There are a few key trends to look for if we want to identify the next multi-bagger. Ideally, a business will show two trends; firstly a growing return on capital employed (ROCE) and secondly, an increasing amount of capital employed. Ultimately, this demonstrates that it's a business that is reinvesting profits at increasing rates of return. So on that note, ASJ (TSE:2351) looks quite promising in regards to its trends of return on capital.
Our free stock report includes 2 warning signs investors should be aware of before investing in ASJ. Read for free now.What Is Return On Capital Employed (ROCE)?
For those who don't know, ROCE is a measure of a company's yearly pre-tax profit (its return), relative to the capital employed in the business.

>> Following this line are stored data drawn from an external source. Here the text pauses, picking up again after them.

(* ===== verification/Neighbour.v ===== *)
(** * The neighbour cache (include/ok/net/neighbour.hpp)

    Link-layer addresses of neighbours, with the states of RFC 4861, and the
    packets held for neighbours that are not resolved yet.  An entry or a packet
    slot the code points to is its index; an address is its list of bytes.  The
    sink of flush() is a function on an arbitrary world. *)

From S2P Require Import Prelude Epoch Wire Ip Route.

Module NeighbourState.
Inductive t := incomplete | reachable | stale | delay | probe | permanent.
#[global] Instance t_eq_dec : EqDecision t.
Proof. solve_decision. Defined.
End NeighbourState.

Module NeighbourTiming.
Record t := mk { reachable_ms : Z; retransmit_ms : Z; delay_ms : Z; multicast_probes : Z; unicast_probes : Z }.
Definition default_timing : t := mk 30000 1000 5000 3 3.
End NeighbourTiming.

Module NeighbourUpdate.
Inductive t := announcement | advertisement.
End NeighbourUpdate.
Module NeighbourAdvertisement.
Record t := mk { solicited : bool; override_flag : bool; router : bool }.
End NeighbourAdvertisement.
Module Solicitation.
Record t := mk { target : Bytes; unicast : option Bytes }.
End Solicitation.
Module NeighbourSnapshot.
Record t := mk { address : Bytes; mac : Bytes; state : NeighbourState.t; router : bool; probes : Z; deadline : Z; pending : Z }.
End NeighbourSnapshot.
Module NeighbourStats.
Record t := mk { resolved : Z; failed : Z; evicted : Z; pending_dropped : Z; ignored : Z }.
End NeighbourStats.

Module NeighbourCache.
Module Entry.
Record t := mk {
  used : bool; router : bool; address : Bytes; mac : Bytes; state : NeighbourState.t; probes : Z; deadline : Z; used_at : Z
}.
Definition with_used_at (e : t) v := mk (used e) (router e) (address e) (mac e) (state e) (probes e) (deadline e) v.
Definition with_state (e : t) v := mk (used e) (router e) (address e) (mac e) v (probes e) (deadline e) (used_at e).
Definition with_mac (e : t) v := mk (used e) (router e) (address e) v (state e) (probes e) (deadline e) (used_at e).
Definition with_router (e : t) v := mk (used e) v (address e) (mac e) (state e) (probes e) (deadline e) (used_at e).
Definition with_probes (e : t) v := mk (used e) (router e) (address e) (mac e) (state e) v (deadline e) (used_at e).
Definition with_deadline (e : t) v := mk (used e) (router e) (address e) (mac e) (state e) (probes e) v (used_at e).
End Entry.

Module Packet.
Record t := mk { used : bool; address : Bytes; length : Z; order : Z; bytes : Bytes }.
Definition release (p : t) : t := mk false (address p) (length p) (order p) (bytes p).
End Packet.

Record t := mk {
  timing_ : NeighbourTiming.t; entries_ : list Entry.t; pending_ : list Packet.t; order_ : Z; stats_ : NeighbourStats.t
}.
Definition with_timing (c : t) v := mk v (entries_ c) (pending_ c) (order_ c) (stats_ c).
Definition with_entries (c : t) v := mk (timing_ c) v (pending_ c) (order_ c) (stats_ c).
Definition with_pending (c : t) v := mk (timing_ c) (entries_ c) v (order_ c) (stats_ c).
Definition with_stats (c : t) v := mk (timing_ c) (entries_ c) (pending_ c) (order_ c) v.

#[global] Instance entry_inhabited : Inhabited Entry.t :=
  populate (Entry.mk false false [] [] NeighbourState.incomplete 0 0 0).
#[global] Instance packet_inhabited : Inhabited Packet.t := populate (Packet.mk false [] 0 0 []).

Analysts use this formula to calculate it for ASJ:
Return on Capital Employed = Earnings Before Interest and Tax (EBIT) ÷ (Total Assets - Current Liabilities)
0.043 = JP¥148m ÷ (JP¥4.7b - JP¥1.2b) (Based on the trailing twelve months to December 2024).
So, ASJ has an ROCE of 4.3%. Ultimately, that's a low return and it under-performs the IT industry average of 16%.
View our latest analysis for ASJ
While the past is not representative of the future, it can be helpful to know how a company has performed historically, which is why we have this chart above. If you want to delve into the historical earnings , check out these free graphs detailing revenue and cash flow performance of ASJ.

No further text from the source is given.